■ **WHAT IS NEEDED**
Look below for the line that contains "set (len := Z.of_nat (length data)).", then copy it and each following line exactly, through and including the line that contains "- apply Qmult_le_0_compat; [|lra].".

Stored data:
(** X6: the layout of VirtualizedRows for a scroll offset inside the
    extent: the top sentinel lies between 0 and the first rendered row,
    the rendered block starts at or above the scroll offset and ends
    inside the spacer, and the bottom sentinel lies between the end of the
    block and the end of the spacer. *)
Theorem X6_virtualized_rows_geometry (Row : Type) (RH scrollTop : Q)
    (count : Z) (data : list Row) :
  (0 < RH)%Q -> 0 <= count ->
  let len := Z.of_nat (length data) in
  (0 <= scrollTop < inject_Z len * RH)%Q ->
  let r := VirtualizedRows.visibleRange RH scrollTop count len in
  let rows := inject_Z (Z.of_nat (length (VirtualizedRows.visibleData data r))) in
  (0 <= VirtualizedRows.topSentinel RH r <= VirtualizedRows.offsetY RH r)%Q /\
  (VirtualizedRows.offsetY RH r <= scrollTop)%Q /\
  (VirtualizedRows.offsetY RH r + rows * RH
   <= VirtualizedRows.totalHeight RH len)%Q /\
  (VirtualizedRows.offsetY RH r + rows * RH
   <= VirtualizedRows.bottomSentinel RH len r
   <= VirtualizedRows.totalHeight RH len)%Q.
Proof.
  intros Hr Hc len Hs r rows.
  destruct (visibleRange_in_bounds RH scrollTop count len Hr Hs Hc)
    as (H0 & H1 & H2). fold r in H0, H1, H2.
  assert (H3 : Z.of_nat (length (VirtualizedRows.visibleData data r))
               = VirtualizedRows.endIndex r - VirtualizedRows.startIndex r).
  { unfold VirtualizedRows.visibleData.
    destruct (slice_inside data (VirtualizedRows.startIndex r)
                (VirtualizedRows.endIndex r)) as [_ ->]; lia. }
  assert (Hrows : (VirtualizedRows.offsetY RH r + rows * RH
                   == inject_Z (VirtualizedRows.endIndex r) * RH)%Q).
  { subst rows. rewrite H3. unfold VirtualizedRows.offsetY.
    unfold Z.sub. rewrite inject_Z_plus, inject_Z_opp. ring. }
  assert (Hend : (inject_Z (VirtualizedRows.endIndex r) * RH
                  <= inject_Z len * RH)%Q).
  { apply inject_Z_mult_le; [lra|lia]. }
  assert (Hstart : (0 <= inject_Z (VirtualizedRows.startIndex r) * RH)%Q).
  { apply Qmult_le_0_compat; [|lra].
    change 0%Q with (inject_Z 0). rewrite <- Zle_Qle. lia. }
  assert (Hoff : (VirtualizedRows.offsetY RH r <= scrollTop)%Q).
  { unfold VirtualizedRows.offsetY. subst r.
    unfold VirtualizedRows.visibleRange. cbn [VirtualizedRows.startIndex].
    pose proof (rawStart_nonneg _ _ Hr (proj1 Hs)).
    rewrite Z.max_r by lia. apply floor_div_bounds. exact Hr. }
  unfold VirtualizedRows.totalHeight.
  split; [|split; [exact Hoff|split; [lra|]]].
  - unfold VirtualizedRows.topSentinel, VirtualizedRows.offsetY.
    destruct (js_max_cases 0 (inject_Z (VirtualizedRows.startIndex r) * RH - RH))
      as [[-> ?]|[-> ?]]; lra.
  - unfold VirtualizedRows.bottomSentinel, VirtualizedRows.totalHeight.
    destruct (js_min_cases (inject_Z len * RH)
                (inject_Z (VirtualizedRows.endIndex r) * RH + RH))
      as [[-> ?]|[-> ?]]; lra.
Qed.

Lemma visibleWindow_bounds (scrollTop viewportHeight rowHeight : Q) (len : Z) :
  (0 < rowHeight)%Q -> (0 < viewportHeight)%Q ->
  (0 <= scrollTop < inject_Z len * rowHeight)%Q ->
  let w := visibleWindow scrollTop viewportHeight rowHeight len in
  0 <= start w /\ start w <= JS.floor (scrollTop / rowHeight) /\
  start w <= end_ w /\ end_ w < len /\
  (end_ w = len - 1 \/
   end_ w = JS.floor (scrollTop / rowHeight)
            + JS.ceil (viewportHeight / rowHeight)
            + JS.ceil (inject_Z (JS.ceil (viewportHeight / rowHeight))
                       * (1 # 2))).
Proof.
  intros Hr Hv [Hs1 Hs2] w.
  pose proof (visibleRowCount_pos _ _ Hr Hv) as Hvc.
  pose proof (half_ceil (JS.ceil (viewportHeight / rowHeight))) as Hos.
  pose proof (rawStart_nonneg _ _ Hr Hs1) as Hrs.
  pose proof (rawStart_below _ _ _ Hr Hs2) as Hlt.
  subst w. unfold visibleWindow. cbn [start end_]. lia.
Qed.

(** X7: the layout of DataGridBody right after a call of
    [calculateVisibleRows] that has read the [data] and the row-height
    estimate of the render that lays the rows out (the calls of the scroll
    listener and of the effects that depend on [calculateVisibleRows]; the
    callbacks of the two observers keep the function of the first render
    and are not covered), for a scroll offset inside the spacer: the rows
    container starts at or above the scroll offset, ends inside the spacer,
    and either reaches below the viewport or ends exactly where the spacer
    ends. *)
Theorem X7_body_rows_inside_spacer (Row : Type) (c : Container)
    (data : list Row) (st : State Row) :
  let viewportHeight := JS.or (clientHeight c) (dimensionsHeight st) in
  let rowHeight := inject_Z (measuredRowHeight st) in
  0 < measuredRowHeight st -> (0 < viewportHeight)%Q ->
  (0 <= scrollTop c < spacerHeight data st)%Q ->
  let st' := calculateVisibleRows (Some c) data st in
  let rows := inject_Z (Z.of_nat (length (visibleRows st'))) in
  (0 <= rowsTop st' <= scrollTop c)%Q /\
  (scrollTop c + viewportHeight <= rowsTop st' + rows * rowHeight \/
   rowsTop st' + rows * rowHeight == spacerHeight data st')%Q /\
  (rowsTop st' + rows * rowHeight <= spacerHeight data st')%Q.
Proof.
  intros vh rh Hh Hv Hs st' rows.
  assert (Hr : (0 < rh)%Q).
  { subst rh. change 0%Q with (inject_Z 0). rewrite <- Zlt_Qlt. exact Hh. }
  set (len := Z.of_nat (length data)).
  set (w := visibleWindow (scrollTop c) vh rh len).
  destruct (visibleWindow_bounds (scrollTop c) vh rh len Hr Hv Hs)
    as (H0 & H1 & H2 & H3 & H4). fold w in H0, H1, H2, H3, H4.
  destruct (floor_div_bounds (scrollTop c) rh Hr) as [Hf1 Hf2].
  destruct (ceil_div_bounds vh rh Hr) as [Hc1 Hc2].
  pose proof (half_ceil (JS.ceil (vh / rh))) as Hos.
  pose proof (visibleRowCount_pos _ _ Hr Hv) as Hvc.
  set (rs := JS.floor (scrollTop c / rh)) in *.
  set (vc := JS.ceil (vh / rh)) in *.
  set (os := JS.ceil (inject_Z vc * (1 # 2))) in *.
  assert (Htop : rowsTop st' = (inject_Z (start w) * rh)%Q) by reflexivity.
  assert (Hsp : spacerHeight data st' = (inject_Z len * rh)%Q) by reflexivity.
  assert (Hrows : (rows == inject_Z (end_ w + 1 - start w))%Q).
  { subst rows. 
    replace (visibleRows st') with (JS.slice data (start w) (end_ w + 1))
      by reflexivity.
    destruct (slice_inside data (start w) (end_ w + 1)) as [_ ->];
      [lia|lia|reflexivity]. }
  assert (Hbot : (rowsTop st' + rows * rh == inject_Z (end_ w + 1) * rh)%Q).
  { rewrite Htop, Hrows. unfold Z.sub.
    rewrite !inject_Z_plus, inject_Z_opp. ring. }
  rewrite Hbot, Hsp, Htop.
  split; [split|split].
  - apply Qmult_le_0_compat; [|lra].
    change 0%Q with (inject_Z 0). rewrite <- Zle_Qle. lia.
  - apply Qle_trans with (inject_Z rs * rh)%Q; [|exact Hf1].
    apply inject_Z_mult_le; [lra|lia].
  - destruct H4 as [H4|H4].
    + right. rewrite H4. replace (len - 1 + 1) with len by lia. reflexivity.
    + left. apply Qle_trans with (inject_Z (rs + 1 + vc) * rh)%Q.
      * rewrite !inject_Z_plus. change (inject_Z 1) with 1%Q. lra.
      * apply inject_Z_mult_le; [lra|lia].
  - apply inject_Z_mult_le; [lra|lia].
Qed.
End WindowExtras.

(** ** Columns and resize gestures (DataGrid and CSVUploader) *)

Section ColumnExtras.
Import DataGrid.

Lemma withWidth_fields (w : Q) (h : Header.t) :
  Header.id (Header.withWidth w h) = Header.id h /\
  Header.name (Header.withWidth w h) = Header.name h /\
  Header.minWidth (Header.withWidth w h) = Header.minWidth h /\
  Header.maxWidth (Header.withWidth w h) = Header.maxWidth h /\
  Header.resizable (Header.withWidth w h) = Header.resizable h /\
  Header.sortable (Header.withWidth w h) = Header.sortable h.
Proof. repeat split. Qed.

Lemma handleColumnResize_unknown (columnId : string) (newWidth : Q)
    (hs : list Header.t) :
  ~ In columnId (List.map Header.id hs) ->
  handleColumnResize columnId newWidth hs = hs.
Proof.
  unfold handleColumnResize. intros Hnot.
  induction hs as [|h hs IH]; [reflexivity|].
  cbn [List.map] in *.
  destruct (String.eqb_spec (Header.id h) columnId) as [E|E].
  - exfalso. apply Hnot. left. exact E.
  - f_equal. apply IH. intros Hin. apply Hnot. right. exact Hin.
Qed.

■ **TASK OUTPUT**
  set (len := Z.of_nat (length data)).
  set (w := visibleWindow (scrollTop c) vh rh len).
  destruct (visibleWindow_bounds (scrollTop c) vh rh len Hr Hv Hs)
    as (H0 & H1 & H2 & H3 & H4). fold w in H0, H1, H2, H3, H4.
  destruct (floor_div_bounds (scrollTop c) rh Hr) as [Hf1 Hf2].
  destruct (ceil_div_bounds vh rh Hr) as [Hc1 Hc2].
  pose proof (half_ceil (JS.ceil (vh / rh))) as Hos.
  pose proof (visibleRowCount_pos _ _ Hr Hv) as Hvc.
  set (rs := JS.floor (scrollTop c / rh)) in *.
  set (vc := JS.ceil (vh / rh)) in *.
  set (os := JS.ceil (inject_Z vc * (1 # 2))) in *.
  assert (Htop : rowsTop st' = (inject_Z (start w) * rh)%Q) by reflexivity.
  assert (Hsp : spacerHeight data st' = (inject_Z len * rh)%Q) by reflexivity.
  assert (Hrows : (rows == inject_Z (end_ w + 1 - start w))%Q).
  { subst rows. 
    replace (visibleRows st') with (JS.slice data (start w) (end_ w + 1))
      by reflexivity.
    destruct (slice_inside data (start w) (end_ w + 1)) as [_ ->];
      [lia|lia|reflexivity]. }
  assert (Hbot : (rowsTop st' + rows * rh == inject_Z (end_ w + 1) * rh)%Q).
  { rewrite Htop, Hrows. unfold Z.sub.
    rewrite !inject_Z_plus, inject_Z_opp. ring. }
  rewrite Hbot, Hsp, Htop.
  split; [split|split].
  - apply Qmult_le_0_compat; [|lra].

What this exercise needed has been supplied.